# [PROBLEM STATEMENT]
Reproduce the records below exactly, but only between the lines holding "(pipe_size ps <" and "- unfold pipe_size", inclusive.
----------------
(* ===== verification/SafetyCgi.v ===== *)
(** * Scripts keep the worker within memory, and end (cgi.c)

    The worker's side of a request that a script answers, with what the script
    prints as a parameter.  That the worker does not wait for ever is in
    CgiPipes.v. *)
From S2P Require Export Safety.

Section Scripts.
Context {F : Type} `{Posix F}.
Context (conf : weborf_configuration_t).

(** ** Lemmas *)

(** The choice of the program compares strings of the request. *)
Lemma find_cgi_total (c : connection_t) e paths :
  c.(req) !! e = Some 0 -> Z.of_nat c.(page) + c.(page_len) <= Z.of_nat e -> Nat.even (length paths) = true ->
  Forall (fun x => Z.of_nat (length x) <= Z.of_nat c.(page) + c.(page_len)) (endings paths) ->
  is_Some (find_cgi c paths).
Proof.
  intros He Hp. revert paths. refine (pairs_ind _ _ _); [by eexists|].
  intros ext bin rest IH [Hext Hrest]%Forall_cons. cbn [find_cgi]. cbv zeta.
  destruct (Z.ltb_spec (Z.of_nat (page c) + page_len c - Z.of_nat (length ext)) 0); [lia|]. unfold endsWith. cbv zeta.
  destruct (Z.ltb_spec (Z.of_nat (Z.to_nat (Z.of_nat (page c) + page_len c - Z.of_nat (length ext)))
    + Z.of_nat (length ext) - Z.of_nat (length ext)) 0); [lia|].
  unfold streq. edestruct (cstr_at_nul (req c)) as [s ->]; [|exact He|]; [lia|]. cbn [mbind option_bind].
  case_bool_decide; [by eexists | by apply IH].
Qed.

(** The page lies in front of the end of the request. *)
Lemma placed_page u (c : connection_t) : placed u c -> Z.of_nat c.(page) + c.(page_len) <= Z.of_nat c.(http_param).
Proof. intros (_ & Hp & Hg). destruct (get_params c) as [q|]; cbn [params_at] in Hg; lia. Qed.

Lemma split_output_total buf : is_Some (split_output buf).
Proof.
  unfold split_output. set (m := buf ++ [0]).
  assert (m !! length buf = Some 0) as Hn by apply lookup_mid.
  destruct (strstr_nul m 0 (length buf) (CRLF ++ CRLF) ltac:(lia) Hn) as [e E]. rewrite E. cbn [mbind option_bind].
  destruct e as [e|]; [|by eexists]. pose proof (strstr_before _ _ _ _ _ Hn (Nat.le_0_l _) E) as Hb. cbn [length app CRLF] in Hb.
  assert (length m = length buf + 1)%nat as Lm by (subst m; by rewrite length_app).
  rewrite store_Some by lia. cbn [mbind option_bind].
  destruct (cstr_at_nul (<[(e + 2)%nat := to_char 0]> m) 0 (length buf)) as [h ->]; [lia | rewrite list_lookup_insert_ne by lia; exact Hn |].
  by eexists.
Qed.

Lemma cgi_copy_loop_total fuel : forall ps (Q : unit -> world F -> Prop) w,
  (pipe_size ps < fuel)%nat -> (forall p, Q tt (sent w p)) -> total (cgi_copy_loop fuel ps) Q w.
Proof.
  set (N := (Z.to_nat MAXSCRIPTOUT + HEADBUF)%nat). assert (0 < N)%nat as HN by (subst N; unfold HEADBUF; lia).
  induction fuel as [|f IH]; intros ps Q w Hf HQ; [lia|]. cbn [cgi_copy_loop]. fold N.
  destruct ps as [|p ps]; cbn [pipe_read].
  - apply total_bind, total_send. intros r q. destruct (negb _); apply total_ret, HQ.
  - unfold pipe_size in Hf. cbn [concat length] in Hf. rewrite length_app in Hf.
    destruct (Nat.leb_spec (length p) N); apply total_bind, total_send; intros r q;
      (destruct (negb _); [apply total_ret, HQ|]); (destruct (_ =? 0)%nat; [apply total_ret, HQ|]);
      (apply IH; [|intros q2; rewrite sent_sent; apply HQ]); unfold pipe_size; cbn [concat length];
      rewrite ?length_app, ?length_drop; lia.
Qed.

Lemma cgi_waitfor_child_total e v ps (Q : Z -> world F -> Prop) w :
  serving e v w -> output_fits ps -> (forall r w', serving e v w' -> Q r w') -> total (cgi_waitfor_child ps) Q w.
Proof.
  intros Hs Hf HQ. unfold cgi_waitfor_child. destruct (negb _); [by apply total_ret, HQ|]. unfold output_fits in Hf.
  destruct (pipe_read _ ps) as [buf ps']. cbn [fst] in Hf. destruct (split_output_total buf) as [out Eo].
  apply total_bind. eapply total_lift; [exact Eo|]. destruct out as [[h content]|].
  - destruct (Hf h content Eo) as [Hh Hst]. cbv zeta. apply total_bind, total_upd, total_bind.
    apply send_http_header_total; [exact Hst | done | exact Hh |]. intros r p.
    match goal with |- total _ _ ?x => assert (serving e v x) as Hs2 by (by destruct Hs) end.
    match goal with |- total _ _ ?x => set (w2 := x) in * end. clearbody w2.
    apply total_bind. eapply (total_mono _ (fun _ w' => serving e v w')).
    { destruct (_ =? 0)%nat; [by apply total_ret|]. apply total_bind, total_send. intros r2 p2. apply total_ret. by destruct Hs2. }
    intros _ w3 Hs3. apply total_bind, cgi_copy_loop_total; [lia|]. intros p2. apply total_ret, HQ. by destruct Hs3.
  - apply total_bind, send_err_total; [reflexivity | reflexivity |]. intros r p.
    apply total_ret, HQ. by destruct Hs.
Qed.

Lemma cgi_child_chdir_total f : chr "/" ∈ f -> is_Some (cgi_child_chdir f).
Proof.
  intros Hf. unfold cgi_child_chdir. destruct (find_byte (chr "/") (reverse f)) as [i|] eqn:E; [by eexists|].
  apply find_byte_None in E. by rewrite elem_of_reverse in E.
Qed.

(** The worker's side of a script's request. *)
Lemma exec_page_total e v bin post base f (Q : Z -> world F -> Prop) w :
  serving e v w -> body_whole post -> cstr_at w.(w_conn).(strfile) 0 = Some f -> chr "/" ∈ f ->
  (forall ps, cstr_at w.(w_conn).(req) w.(w_conn).(http_param) = Some ps ->
     Forall is_byte ps /\ is_Some (header_vars (text_lines ps) [])) ->
  (forall (fs : F) ex ps, px_script fs ex = Some ps -> output_fits ps) ->
  (forall r w', serving e v w' -> Q r w') -> total (exec_page conf bin post base) Q w.
Proof.
  intros Hs Hb Hf Hsl Hh Ho HQ. unfold exec_page. apply total_bind, total_conn, total_bind, total_get_fs, total_bind.
  assert (exists stdin, match post.(sp_data) with
     | None => Some None
     | Some d => d ← load_n d 0 (Z.to_nat post.(sp_len)); Some (Some d) end = Some stdin) as [stdin Ein].
  { specialize (Hb). unfold body_whole in Hb. destruct (sp_data post) as [d|]; [|by eexists].
    destruct (load_n_total d 0 (Z.to_nat (sp_len post)) (Hb d eq_refl)) as [x ->]. by eexists. }
  eapply total_lift; [exact Ein|]. apply total_bind.
  destruct (sv_placed _ _ _ Hs) as [u Hu].
  destruct (cstr_at_nul (req (w_conn w)) (http_param (w_conn w)) e (sv_param _ _ _ Hs) (rm_nul _ _ (sv_room _ _ _ Hs))) as [ps Eps].
  destruct (Hh ps Eps) as [Hby Hvars]. destruct (cstr_at_Some _ _ _ Eps) as (H0 & tail & Em & Lp).
  destruct (cgi_environ_total conf (w_conn w) u (take (http_param (w_conn w)) (req (w_conn w))) ps tail base f) as [env Ee];
    try done; [apply Hs|].
  assert (is_Some (cgi_execute_child conf (w_conn w) stdin bin base)) as [ex Eex].
  { unfold cgi_execute_child. rewrite Hf. cbn [mbind option_bind]. cbv zeta. rewrite Ee. cbn [mbind option_bind].
    destruct (cgi_child_chdir_total f Hsl) as [[d n] ->]. by eexists. }
  eapply total_lift; [exact Eex|]. destruct (px_script (w_fs w) ex) as [out|] eqn:Ex; [|by apply total_ret, HQ].
  eapply cgi_waitfor_child_total; [exact Hs | by eapply Ho | exact HQ].
Qed.
End Scripts.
----------------
# [SOLUTION TO THIS TASK]
  (pipe_size ps < fuel)%nat -> (forall p, Q tt (sent w p)) -> total (cgi_copy_loop fuel ps) Q w.
Proof.
  set (N := (Z.to_nat MAXSCRIPTOUT + HEADBUF)%nat). assert (0 < N)%nat as HN by (subst N; unfold HEADBUF; lia).
  induction fuel as [|f IH]; intros ps Q w Hf HQ; [lia|]. cbn [cgi_copy_loop]. fold N.
  destruct ps as [|p ps]; cbn [pipe_read].
  - apply total_bind, total_send. intros r q. destruct (negb _); apply total_ret, HQ.
  - unfold pipe_size in Hf. cbn [concat length] in Hf. rewrite length_app in Hf.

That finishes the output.